Ischemic postconditioning prevents surge of presynaptic glutamate release by activating mitochondrial ATP-dependent potassium channels in the mouse hippocampus

A mild ischemic load applied after a lethal ischemic insult reduces the subsequent ischemia–reperfusion injury, and is called ischemic postconditioning (PostC). We studied the effect of ischemic PostC on synaptic glutamate release using a whole-cell patch-clamp technique. We recorded spontaneous excitatory post-synaptic currents (sEPSCs) from CA1 pyramidal cells in mouse hippocampal slices. The ischemic load was perfusion of artificial cerebrospinal fluid (ACSF) equilibrated with mixed gas (95% N(2) and 5% CO(2)). The ischemic load was applied for 7.5 min, followed by ischemic PostC 30 s later, consisting of three cycles of 15 s of reperfusion and 15 s of re-ischemia. We found that a surging increase in sEPSCs frequency occurred during the immediate-early reperfusion period after the ischemic insult. We found a significant positive correlation between cumulative sEPSCs and the number of dead CA1 neurons (r = 0.70; p = 0.02).

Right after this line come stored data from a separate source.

(** * openclaw-maasv: the memory plugin and its HTTP client

    A shallow embedding of the TypeScript plugin (src/index.ts, src/client.ts,
    src/tools/*.ts, src/types.ts) and of the behaviour the specification
    attributes to the remote cognition service.

    - JavaScript strings are [string]s, one character per code unit; no
      function below looks inside a code unit except to compare it with an
      ASCII character.
    - JavaScript numbers are rationals [Q] (finite values; NaN and the
      infinities are not represented).
    - An [async] function is a finite tree of effects, [Prog]: it returns,
      throws, logs, or awaits one [fetch] and continues on its outcome. *)

From Stdlib Require Import String Ascii List Bool ZArith QArith Qround Lia.
From Stdlib Require Import DecimalString.
Import ListNotations.

Set Warnings "-register-all".
Open Scope list_scope.
Open Scope string_scope.

(* ================================================================== *)
(** ** JavaScript values used by the plugin *)

Definition number := Q.

Definition LF : string := String (ascii_of_nat 10) EmptyString.

(** A JSON value as handed to [JSON.stringify]; a property whose value is
    [undefined] is left out of the object, as [JSON.stringify] drops it. *)
Inductive json : Type :=
| JNull
| JBool (b : bool)
| JNum (n : number)
| JStr (s : string)
| JArr (items : list json)
| JObj (fields : list (string * json)).

Definition prop {A} (key : string) (enc : A -> json) (v : option A)
  : list (string * json) :=
  match v with
  | Some a => [(key, enc a)]
  | None => []
  end.

(** Truthiness of an optional string: [undefined] and [""] are falsy. *)
Definition truthy (s : option string) : bool :=
  match s with
  | Some v => negb (v =? "")
  | None => false
  end.

(** [x === undefined] *)
Definition is_undefined {A} (x : option A) : bool :=
  match x with
  | Some _ => false
  | None => true
  end.

(** [a ?? b]; also used to read an optional value that a preceding test has
    shown to be present. *)
Definition nullish {A} (a : option A) (b : A) : A :=
  match a with
  | Some v => v
  | None => b
  end.

(** [ToIntegerOrInfinity] on a finite number: truncation towards zero. *)
Definition ToIntegerOrInfinity (q : number) : Z :=
  Z.quot (Qnum q) (Zpos (Qden q)).

(** [String.prototype.slice(start, end)]. *)
Definition slice (s : string) (start end_ : number) : string :=
  let len := Z.of_nat (String.length s) in
  let intStart := ToIntegerOrInfinity start in
  let from :=
    if (intStart <? 0)%Z then Z.max (len + intStart) 0 else Z.min intStart len in
  let intEnd := ToIntegerOrInfinity end_ in
  let to :=
    if (intEnd <? 0)%Z then Z.max (len + intEnd) 0 else Z.min intEnd len in
  if (from >=? to)%Z then ""
  else substring (Z.to_nat from) (Z.to_nat (to - from)) s.

(** [s.replace(/\/+$/, "")]: the longest run of slashes at the end of the
    string is removed. *)
Fixpoint strip_trailing_slashes (s : string) : string :=
  match s with
  | EmptyString => EmptyString
  | String c rest =>
      match strip_trailing_slashes rest with
      | EmptyString => if Ascii.eqb c "/" then EmptyString else String c EmptyString
      | kept => String c kept
      end
  end.

(** Decimal rendering of an integer-valued number (an HTTP status, an index). *)
Definition string_of_Z (z : Z) : string :=
  NilZero.string_of_int (Z.to_int z).

(* ================================================================== *)
(** ** Effects: fetch, logging, exceptions *)

Inductive LogLevel := LogInfo | LogWarn | LogError.

(** The [RequestInit] built by [MaasvClient.request]; the abort signal of the
    30 s timer is not a field: when the timer fires the fetch rejects. *)
Record RequestInit := {
  init_method : string;
  init_headers : list (string * string);
  init_body : option json
}.

(** What the plugin reads from a [Response] whose JSON body has type [T]:
    [text_result = None] when [response.text()] rejects, [json_result = inl m] when
    [response.json()] rejects with message [m]. *)
Record Response (T : Type) := {
  ok : bool;
  status : Z;
  text_result : option string;
  json_result : string + T
}.
Arguments ok {T} _.
Arguments status {T} _.
Arguments text_result {T} _.
Arguments json_result {T} _.

Inductive FetchOutcome (T : Type) :=
| Rejected (message : string)
| Resolved (response : Response T).
Arguments Rejected {T} _.
Arguments Resolved {T} _.

Inductive Prog (A : Type) : Type :=
| Ret (a : A)
| Throw (message : string)
| Fetch (T : Type) (url : string) (init : RequestInit)
        (k : FetchOutcome T -> Prog A)
| Log (level : LogLevel) (line : string) (k : Prog A).
Arguments Ret {A} _.
Arguments Throw {A} _.
Arguments Fetch {A} _ _ _ _.
Arguments Log {A} _ _ _.

Fixpoint bind {A B} (p : Prog A) (f : A -> Prog B) : Prog B :=
  match p with
  | Ret a => f a
  | Throw m => Throw m
  | Fetch T url init k => Fetch T url init (fun o => bind (k o) f)
  | Log l m k => Log l m (bind k f)
  end.

(** [try { p } catch (err) { handler err.message }] *)
Fixpoint try_catch {A} (p : Prog A) (handler : string -> Prog A) : Prog A :=
  match p with
  | Ret a => Ret a
  | Throw m => handler m
  | Fetch T url init k => Fetch T url init (fun o => try_catch (k o) handler)
  | Log l m k => Log l m (try_catch k handler)
  end.

Declare Scope prog_scope.
Delimit Scope prog_scope with prog.
Notation "x <- p ;; q" := (bind p (fun x => q))
  (at level 100, p at next level, right associativity) : prog_scope.
Notation "'await' p ;; q" := (bind p (fun _ => q))
  (at level 100, p at next level, right associativity) : prog_scope.
Open Scope prog_scope.

(** The program performs no fetch. *)
Fixpoint no_fetch {A} (p : Prog A) : Prop :=
  match p with
  | Ret _ | Throw _ => True
  | Fetch _ _ _ _ => False
  | Log _ _ k => no_fetch k
  end.

(** The program never ends in an exception, whatever the fetches yield. *)
Fixpoint no_throw {A} (p : Prog A) : Prop :=
  match p with
  | Ret _ => True
  | Throw _ => False
  | Fetch _ _ _ k => forall o, no_throw (k o)
  | Log _ _ k => no_throw k
  end.

(** Some behaviour of the server makes the program return [a]. *)
Fixpoint may_return {A} (p : Prog A) (a : A) : Prop :=
  match p with
  | Ret b => b = a
  | Throw _ => False
  | Fetch _ _ _ k => exists o, may_return (k o) a
  | Log _ _ k => may_return k a
  end.

(** Some behaviour of the server makes the program throw [m]. *)
Fixpoint may_throw {A} (p : Prog A) (m : string) : Prop :=
  match p with
  | Ret _ => False
  | Throw e => e = m
  | Fetch _ _ _ k => exists o, may_throw (k o) m
  | Log _ _ k => may_throw k m
  end.

(** The first request the program sends, if it sends one. *)
Fixpoint first_request {A} (p : Prog A) : option (string * RequestInit) :=
  match p with
  | Fetch _ url init _ => Some (url, init)
  | Log _ _ k => first_request k
  | Ret _ | Throw _ => None
  end.

(** [headers[name]] *)
Fixpoint lookup_header (name : string) (headers : list (string * string))
  : option string :=
  match headers with
  | [] => None
  | (key, value) :: rest =>
      if key =? name then Some value else lookup_header name rest
  end.

(* ================================================================== *)
(** ** src/types.ts *)

Record PluginConfig := {
  serverUrl : string;
  apiKey : option string;
  autoRecall : bool;
  autoCapture : bool;
  maxRecallResults : number;
  maxRecallTokens : number;
  enableGraph : bool;
  enableWisdom : bool
}.

(** [api.pluginConfig]: an object holding any subset of the keys of
    [PluginConfig]. *)
Record RawConfig := {
  raw_serverUrl : option string;
  raw_apiKey : option string;
  raw_autoRecall : option bool;
  raw_autoCapture : option bool;
  raw_maxRecallResults : option number;
  raw_maxRecallTokens : option number;
  raw_enableGraph : option bool;
  raw_enableWisdom : option bool
}.

Definition metadata_t := list (string * json).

Ischemic PostC significantly suppressed this surge of sEPSCs. The mitochondrial K(ATP) (mito-K(ATP)) channel opener, diazoxide, also suppressed the surge of sEPSCs when applied for 15 min immediately after the ischemic load. The mito-K(ATP) channel blocker, 5-hydroxydecanoate (5-HD), significantly attenuated the suppressive effect of both ischemic PostC and diazoxide application on the surge of sEPSCs. These results suggest that the opening of mito-K(ATP) channels is involved in the suppressive effect of ischemic PostC on synaptic glutamate release and protection against neuronal death. We hypothesize that activation of mito-K(ATP) channels prevents mitochondrial malfunction and breaks mutual facilitatory coupling between glutamate release and Ca(2+) entry at presynaptic sites.